LAURA MOORE: Nine months before Gay Games IV: New York 1994, I had two very bad weeks. My skating partner let me know that she wanted to focus on her solo skating and wouldn’t skate with me in the games. My girlfriend of the previous 2 ½ years dumped me and I had abdominal surgery. Gingerly back on the ice weeks before my doctor OK’d me to skate. I placed an ad in a skating magazine for a partner.

I auditioned Linda Carney at 5 am at the old SkyRink on the 16th floor of a midtown NYC office building. She was not much more than a beginner but she was enthusiastic and my coach took us on as a pair team.

Everything about figure skating’s debut in the Gay Games was beyond my wildest dreams. I was thrilled to be impacting a sport that I never thought I could even be a part of. Never before had there been a figure skating competition that welcomed men skating with men and women with women. The creativity in costuming was phenomenal. Skaters and spectators alike braved the long subway ride to Coney Island to be a part of history.

There are iconic images from that week, as well as stories that have been largely untold.
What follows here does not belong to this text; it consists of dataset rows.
(** * GeoJSON plot-boundary validators

    A shallow embedding of the two validators of the portal,
    [geojsonValidatorWithSteps.ts] (diagnostics-capable engine, module
    [WithSteps]) and [geojsonValidator.ts] (plain engine, module [Plain]),
    together with the part of the JavaScript host semantics their code
    relies on: dynamically typed values, property access, the coercions
    applied by arithmetic and template literals, IEEE-754 binary64 numbers
    and uncaught [TypeError]s.

    Conventions of the model:
    - a function that mutates [results] takes a result and returns the
      new one; a function that can raise returns an [Exn];
    - numbers are binary64 floats ([PrimFloat]); array lengths and loop
      counters, which stay small integers, are natural numbers;
    - a document is a tree of values (no array or object occurs twice),
      strings are made of 8-bit code units, and objects carry no property
      of the names found on built-in prototypes;
    - [Math.acos] and the numeric reading of strings are supplied by the
      host ([Host]); everything else is defined here. *)

From Stdlib Require Import List String Ascii Bool ZArith Arith Lia.
From Stdlib Require Import PrimFloat FloatOps SpecFloat Uint63 DecimalString.
From Stdlib Require FloatAxioms.
Import ListNotations.
Set Warnings "-inexact-float,-register-all".

Local Open Scope list_scope.
Local Open Scope string_scope.

(** ** Completion records: a value or an uncaught exception

    Every exception these programs can raise is a [TypeError] of the host
    (reading a property of [null]/[undefined], calling a non-function, [in]
    on a primitive, converting an object without a callable [toString]).
    None is caught by the validators, so the kind is all that is kept. *)

Inductive Exn (A : Type) : Type :=
| Ok (a : A)
| Throw.
Arguments Ok {A} a.
Arguments Throw {A}.

Definition bind {A B : Type} (m : Exn A) (k : A -> Exn B) : Exn B :=
  match m with
  | Ok a => k a
  | Throw => Throw
  end.

Notation "x <- m ;; k" := (bind m (fun x => k))
  (at level 61, m at next level, right associativity).

Definition returned {A : Type} (m : Exn A) : bool :=
  match m with Ok _ => true | Throw => false end.
Section Collected.
Context `{Prompts}.
Variable ChatGroq : string → res ChatModel.

(** C9. For a final state whose output keys are typed as declared, the
    collected messages are the six sections in the fixed order flagship,
    flagship analysis, seasonal events, seasonal content, evergreen,
    summary, a section being its header followed by the task's messages
    when there are any, and nothing, not even the header, when the list is
    empty or missing.  This is the list [generate_suggestions] returns
    when the run ends well. *)
Theorem collected_messages_are_the_sections_in_order :
  (∀ final_state,
     (∀ key, key ∈ output_keys → list_typed final_state key) →
     collect_messages final_state = Ok (sections final_state)) ∧
  (∀ api_key input_data model init final steps,
     ChatGroq api_key = Ok model →
     create_initial_state input_data = Ok init →
     invoke_graph (create_graph model) init = (Ok final, steps) →
     suggestions (generate_suggestions ChatGroq api_key input_data)
       = Some (sections final)).
Proof.
  assert (Hcollect : ∀ final_state,
            (∀ key, key ∈ output_keys → list_typed final_state key) →
            collect_messages final_state = Ok (sections final_state)).
  { intros final_state Hty. unfold collect_messages, sections.
    rewrite !add_section_list_typed by (apply Hty; by_computing).
    cbn [mbind res_bind]. rewrite !add_section_list_typed by (apply Hty; by_computing).
    cbn [mbind res_bind]. rewrite !add_section_list_typed by (apply Hty; by_computing).
    cbn [mbind res_bind]. rewrite !add_section_list_typed by (apply Hty; by_computing).
    cbn [mbind res_bind]. rewrite !add_section_list_typed by (apply Hty; by_computing).
    cbn [mbind res_bind]. rewrite !add_section_list_typed by (apply Hty; by_computing).
    cbn [mbind res_bind]. by rewrite app_nil_l, <- !app_assoc. }
  split; [exact Hcollect|].
  intros api_key input_data model init final steps Hmodel Hinit Hrun.
  unfold generate_suggestions. rewrite Hmodel, Hinit, Hrun.
  rewrite Hcollect; [reflexivity|].
  apply create_initial_state_Ok in Hinit as (cv & ta & pe & mo & ->).
  apply create_graph_run in Hrun
    as (r1 & r2 & r3 & r4 & r5 & r6 & r7 & s0 & s1 & s2 & _ & -> & -> &
        -> & _).
  intros key Hkey s. unfold output_keys in Hkey.
  repeat (apply elem_of_cons in Hkey as [->|Hkey]);
    [..|by apply elem_of_nil in Hkey]; by lookup_inserts.
Qed.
One of the most glorious ice dance performances in GG IV was completely unplanned. Stephane Vachon of Edmonton, Alberta arrived in NY without his partner, who was unwell. He was a very accomplished ice dancer. I was in the arena for ice dance practice and grabbed the mic to ask if there was anyone who could fill in. Charles Sinek was there as the coach of two women who were beginning ice dancers. He was qualified but hadn’t brought his skates. My second ask on the mic resulted in Wade Corbett loaning his freestyle skates (different than ice dance skates) to Charlie. The men did an amazing practice and competed in black tights with the women’s black and gold blouses, looking positively Olympic.


Trevor Kruse and Darren Singbiel of Toronto in skating protest against “Don’t Ask Don’t Tell."

Trevor Kruse and Darren Singbiel of Toronto brought down the house with their beautifully skated emotional response to Bill Clinton’s disappointing “Don’t Ask Don’t Tell” policy about gays in the military.

Mark Hurd and J P Martin of Montreal stunned with overhead lifts in costumes that looked like they had tattooed their entire bodies. They had been thrown out of their rink for practicing together.

Lisa Clinton performed topless in the Exhibition. I still laugh at people’s reactions. Many men in the audience were stunned. I knew Lisa and was actually not surprised. It was a time when the only advertisers in gay magazines and cable tv shows were men’s underwear and men’s phone sex lines, Lesbians had to be subjected to men’s bodies all the time if we wanted to be up on the news. Gay men didn’t seem to think of women as sexual beings. Many of the same men who delighted in former US National competitor, Wynn Miller, skating to “Spartacus” in a bit of leather with obvious piercings, reacted quite differently to Lisa baring her breasts.

My solo program in a rainbow unitard glittering with crystal was skated to Barbra Streisand singing “I Can Do It”. It reflected everything about my life at that moment. The costume was a labor of love that took over 6 months of hand beading. Years later I presented it to Rose Mary Mitchell for the Gay Games Archives in the San Francisco Library.

The pairs number I skated with Linda to Doris Day’s “Secret Love” had exactly the impact that I intended when I proposed the music, However, the magnitude of that impact exceeded my wildest expectations. A photo of the choreographed kiss at the end of our program was blasted by the AP to newspapers all over the world.